[l1]G[/l1]reil Marcus didn’t like Martin Scorcese’s “No Direction Home” and he says so in great detail. I did like it; was fascinated, in fact, so I’ll say so, in detail.
First, I have to address two statements made in the opening paragraph of the essay: “It allows, say, the Irish folksinger Liam Clancy, telling stories of Dylan in Greenwich Village, to contradict Dylan telling his own stories about the same thing; the film contradicts itself.”
No, it allows the people, telling their own stories, to tell the story they remember, as humans will do. And it does so without feeling compelled to annotate their commentary in order to ‘prove’ one version or the other.
Follows immediately “There is nothing definitive here; within the film there is not a single version of a single song that runs from beginning to end.”
As difficult as it is for some to imagine, Dylan is not his music. This is a biography of a man, not a concert film or music video. I may or may not have been aware that each song starts, or ends, where it doesn’t start or end. I certainly didn’t care.
I have been a huge fan of Bob Dylan for some time – but not for all time. When I was a teenager, some of his obvious classics appealed to me, but I couldn’t have understood “Stuck Inside of Mobile with the Memphis Blues Again” any more than the man in the moon. I went through a period of definite disgust with what I considered taradiddle; meaningless songs full of pretentious babbling and disrhythmic performance.
Eventually, I came back around to a realization that this music had affected me, and continued to do so. Learning to play bass, “Maggie’s Farm” and “Like a Rolling Stone” came easily, and allowed me to play and sing at the same time. Being forced to learn the words, I developed a compulsion to understand them – and there’s no sword sharp enough for this Gordian knot.

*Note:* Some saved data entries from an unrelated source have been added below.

(** [EditorPrerequisitesPage.get(self)] *)
Definition EditorPrerequisitesPage_get (self : base.BaseHandler)
  : prog base.response :=
  base.require_user self (fun _ =>
    let values :=
      dict_update (base.values self)
        (<["agreement" := config_value EDITOR_PREREQUISITES_AGREEMENT]>
         (<["nav_mode" := feconf.NAV_MODE_PROFILE cfg]> ∅)) in
    Ret (base.render_template "profile/editor_prerequisites.html" values)).

(** [EditorPrerequisitesHandler.get(self)] *)
Definition EditorPrerequisitesHandler_get (self : base.BaseHandler)
  : prog base.response :=
  base.require_user self (fun user_id =>
    user_settings ← call (user_services.get_user_settings user_id);
    match user_settings with
    | None =>
        Raise (AttributeError
                 "'NoneType' object has no attribute 'last_agreed_to_terms'")
    | Some user_settings =>
        Ret (base.render_json
               (<["has_agreed_to_terms" :=
                    PBool (bool_of_timestamp
                             (last_agreed_to_terms user_settings))]>
                (<["username" := username user_settings]> ∅)))
    end).

(** [EditorPrerequisitesHandler.post(self)] *)
Definition EditorPrerequisitesHandler_post (self : base.BaseHandler)
  : prog base.response :=
  base.require_user self (fun user_id =>
    let username := dict_get (base.payload self) "username" in
    let agreed_to_terms := dict_get (base.payload self) "agreed_to_terms" in
    (if negb (isinstance_bool agreed_to_terms)
        || negb (py_truthy agreed_to_terms)
     then
       Raise (InvalidInputException
                (Msg ("In order to edit explorations on this site, you will "
                      ++ "need to accept the license terms.")))
     else
       call (user_services.record_agreement_to_terms user_id));;
    current ← call (user_services.get_username user_id);
    if py_truthy current then
      (* A username has already been set for this user. *)
      Ret (base.render_json ∅)
    else
      try_except
        (call (user_services.set_username user_id username))
        (fun e => match e with
                  | ValidationError msg =>
                      Some (Raise (InvalidInputException msg))
                  | _ => None
                  end);;
      Ret (base.render_json ∅)).

(** [UsernameCheckHandler.post(self)] *)
Definition UsernameCheckHandler_post (self : base.BaseHandler)
  : prog base.response :=
  base.require_user self (fun _ =>
    let username := dict_get (base.payload self) "username" in
    try_except
      (call (user_services.require_valid_username username))
      (fun e => match e with
                | ValidationError msg =>
                    Some (Raise (InvalidInputException msg))
                | _ => None
                end);;
    username_is_taken ← call (user_services.is_username_taken username);
    Ret (base.render_json
           (<["username_is_taken" := PBool username_is_taken]> ∅))).

(** The requests the module serves, each with what its route binds. *)
Inductive request : Type :=
| GET_ProfilePage (username : pyval)
| GET_PreferencesPage
| GET_PreferencesHandler
| PUT_PreferencesHandler
| GET_EditorPrerequisitesPage
| GET_EditorPrerequisitesHandler
| POST_EditorPrerequisitesHandler
| POST_UsernameCheckHandler.

Definition dispatch (req : request) (self : base.BaseHandler)
  : prog base.response :=
  match req with
  | GET_ProfilePage username => ProfilePage_get self username
  | GET_PreferencesPage => PreferencesPage_get self
  | GET_PreferencesHandler => PreferencesHandler_get self
  | PUT_PreferencesHandler => PreferencesHandler_put self
  | GET_EditorPrerequisitesPage => EditorPrerequisitesPage_get self
  | GET_EditorPrerequisitesHandler => EditorPrerequisitesHandler_get self
  | POST_EditorPrerequisitesHandler => EditorPrerequisitesHandler_post self
  | POST_UsernameCheckHandler => UsernameCheckHandler_post self
  end.

End profile.

(* ===================================================================== *)
(** ** A model of the user-settings service *)
(* ===================================================================== *)

Module user_services_model.

(** The stored user settings, by user id. *)
Abbreviation store := (gmap string UserSettings).

Definition with_user_bio (us : UserSettings) (bio : pyval) : UserSettings :=
  {| username := username us;
     last_agreed_to_terms := last_agreed_to_terms us;
     user_bio := bio;
     preferred_language_codes := preferred_language_codes us |}.

Definition with_preferred_language_codes (us : UserSettings)
    (codes : pyval) : UserSettings :=
  {| username := username us;
     last_agreed_to_terms := last_agreed_to_terms us;
     user_bio := user_bio us;
     preferred_language_codes := codes |}.

Definition with_last_agreed_to_terms (us : UserSettings) (t : option Z)
  : UserSettings :=
  {| username := username us;
     last_agreed_to_terms := t;
     user_bio := user_bio us;
     preferred_language_codes := preferred_language_codes us |}.

Definition with_username (us : UserSettings) (u : pyval) : UserSettings :=
  {| username := u;
     last_agreed_to_terms := last_agreed_to_terms us;
     user_bio := user_bio us;
     preferred_language_codes := preferred_language_codes us |}.

(** The username [u] exists among the stored user settings. *)
Definition username_exists (u : pyval) (st : store) : Prop :=
  map_Exists (fun _ us => username us = u) st.

Global Instance username_exists_dec u st : Decision (username_exists u st).
Proof. unfold username_exists. apply _. Defined.

Section service.

(** The static format validator: [Some msg] when the username is
    rejected with the validation message [msg]. *)
Variable validate_username : pyval -> option message.
(** The validation message for a username that is already taken. *)
Variable taken_message : pyval -> message.
(** The time at which agreement is recorded. *)
Variable now : Z.

Definition user_not_found : exn := Exception "User not found.".

(** Modelled from the spec: [get_user_settings] is a pure read of
    the stored settings of a user. *)
Definition get_user_settings (uid : string) (st : store)
  : exn + option UserSettings := inr (st !! uid).

(** Modelled from the spec: [get_user_settings_from_username]
    finds matching user settings, None when no stored settings have
    that username. *)
Definition get_user_settings_from_username (u : pyval) (st : store)
  : exn + option UserSettings :=
  inr (snd <$> list_find (fun us => username us = u)
                 (map_to_list st).*2).

(** Modelled from the spec: the named update operations are partial
    updates of one attribute of one user's settings; the module never
    constructs the entity, so an update for a user without settings
    fails and writes nothing. *)
Definition update (uid : string) (f : UserSettings -> UserSettings)
    (st : store) : (exn + unit) * store :=
  match st !! uid with
  | Some us => (inr (), <[uid := f us]> st)
  | None => (inl user_not_found, st)
  end.

Definition update_user_bio (uid : string) (bio : pyval) :=
  update uid (fun us => with_user_bio us bio).

Definition update_preferred_language_codes (uid : string)
    (codes : pyval) :=
  update uid (fun us => with_preferred_language_codes us codes).

(** Modelled from the spec: recording agreement sets the user's
    [last_agreed_to_terms]. *)
Definition record_agreement_to_terms (uid : string) :=
  update uid (fun us => with_last_agreed_to_terms us (Some now)).

Definition get_username (uid : string) (st : store) : exn + pyval :=
  match st !! uid with
  | Some us => inr (username us)
  | None => inl user_not_found
  end.

Definition require_valid_username (u : pyval) : exn + unit :=
  match validate_username u with
  | Some msg => inl (ValidationError msg)
  | None => inr ()
  end.

(** Modelled from the spec: a username is taken iff it already
    exists among the stored user settings. *)
Definition is_username_taken (u : pyval) (st : store) : exn + bool :=
  inr (bool_decide (username_exists u st)).

(** Modelled from the spec: [set_username] signals a validation
    failure for a malformed or a taken username, and otherwise
    stores the username. *)
Definition set_username (uid : string) (u : pyval) (st : store)
  : (exn + unit) * store :=
  match validate_username u with
  | Some msg => (inl (ValidationError msg), st)
  | None =>
      if bool_decide (username_exists u st)
      then (inl (ValidationError (taken_message u)), st)
      else update uid (fun us => with_username us u) st
  end.

Definition service : user_services.Service store :=
  {| user_services.svc_get_user_settings_from_username :=
       get_user_settings_from_username;
     user_services.svc_get_user_settings := get_user_settings;
     user_services.svc_update_user_bio := update_user_bio;
     user_services.svc_update_preferred_language_codes :=
       update_preferred_language_codes;
     user_services.svc_record_agreement_to_terms :=
       record_agreement_to_terms;
     user_services.svc_get_username := get_username;
     user_services.svc_set_username := set_username;
     user_services.svc_require_valid_username := require_valid_username;
     user_services.svc_is_username_taken := is_username_taken |}.

End service.

End user_services_model.

(** The message of the terms gate of [EditorPrerequisitesHandler.post]. *)
Definition terms_message : message :=
  Msg ("In order to edit explorations on this site, you will "
       ++ "need to accept the license terms.").

(** Every user whose username is set in [st] (a true value, which is what
    the handlers test) has the same username in [st']. *)
Definition keeps_usernames (st st' : gmap string UserSettings) : Prop :=
  forall (u : string) (us : UserSettings),
    st !! u = Some us -> py_truthy (username us) = true ->
    exists us', st' !! u = Some us' /\ username us' = username us.

(** A validator, a clock and a store to run the handlers on. *)
Module example.

Definition validate_username (u : pyval) : option message :=
  match u with
  | PStr s => if String.eqb s "" then Some (Msg "Empty username supplied.")
              else if (50 <? String.length s)%nat
              then Some (Msg "A username can have at most 50 characters.")
              else None
  | _ => Some (Msg "Empty username supplied.")
  end.

Definition taken_message (u : pyval) : message :=
  MsgFormat "Sorry, the username %s is already taken!" u.

Definition now : Z := 1400000000.

Definition service : user_services.Service (gmap string UserSettings) :=
  user_services_model.service validate_username taken_message now.

Definition alice : UserSettings :=
  {| username := PStr "alice";
     last_agreed_to_terms := Some 1300000000%Z;
     user_bio := PStr "I like maps.";
     preferred_language_codes := PList [PStr "en"] |}.

Definition newcomer : UserSettings :=
  {| username := PNone;
     last_agreed_to_terms := None;
     user_bio := PNone;
     preferred_language_codes := PList [] |}.

Definition users : gmap string UserSettings :=
  <["uid_alice" := alice]> (<["uid_new" := newcomer]> ∅).

Definition cfg : feconf.t :=
  {| feconf.NAV_MODE_PROFILE := PStr "profile";
     feconf.ALL_LANGUAGE_CODES :=
       [ {| feconf.code := PStr "en";
            feconf.description := PStr "English" |} ];
     feconf.DEFAULT_EDITOR_PREREQUISITES_AGREEMENT := PStr "Agreement" |}.

Definition request_of (uid : option string) (payload : pydict)
  : base.BaseHandler :=
  {| base.user_id := uid; base.payload := payload; base.values := ∅ |}.

(** The settings of the newcomer once agreement is recorded. *)
Definition users_agreed : gmap string UserSettings :=
  <["uid_new" :=
      user_services_model.with_last_agreed_to_terms newcomer (Some now)]>
    users.

(** The settings once the newcomer has stored a bio. *)
Definition users_bio : gmap string UserSettings :=
  <["uid_new" := user_services_model.with_user_bio newcomer (PStr "hello")]>
    users.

The opening scene of Part II of “No Direction Home” provided a personal insight into the human being that was Robert Zimmerman which, to me, was all the explanation I needed for the lyrics to gems like those I’ve already mentioned: Dylan, walking down an English street, sees a handful of signs posted outside a shop. They advertise the banal and personal things little handmade signs might, on a wall outside a little shop in a small town. Dylan stops to read the signs, and a funny look comes over his face, perhaps at the bizarre juxtaposition of
– or –
on the left,
and on the right
Reading the signs over again, a little faster, he repeats them again, even faster, then again, but now, the words are mixed together from the wrong signs; faster now, mixed more; even faster and more confused, but still the same words, just jumbled up in a frenzied salad of familiar words and phrases taken out of context; rent from their moorings, they’re tantalizingly familiar, whilst meaning nothing whatsoever.
“Animals and birds bought or sold on commission.”
“I want a dog that is going to collect and clean my bath, return my cigarette and give tobacco to my animals and give my birds a commission.”
“I am looking for a place to bathe my bird, buy my dog, collect my clip, sell me cigarettes and commission my bath.”
“I am looking for a place that is going to collect my commission, sell my dog, burn my bird, and sell me to the cigarette.”
“Gonna bird my buy, collect my will, and bathe my commission.”
“I am looking for a place that is going to animal my soul, knit my return, bathe my foot and collect my dog.”
“Commission me to sell my animal to the bird to clip and buy my bath and return me back to the cigarette.”
And I know, now, what it means when Dylan says “he just smoked my eyelids and punched my cigarette.” It means that Robert Zimmerman, or Bob Dylan, or both, love words and laughter and the rhythm of speech.
And that’s all it has to mean, to me.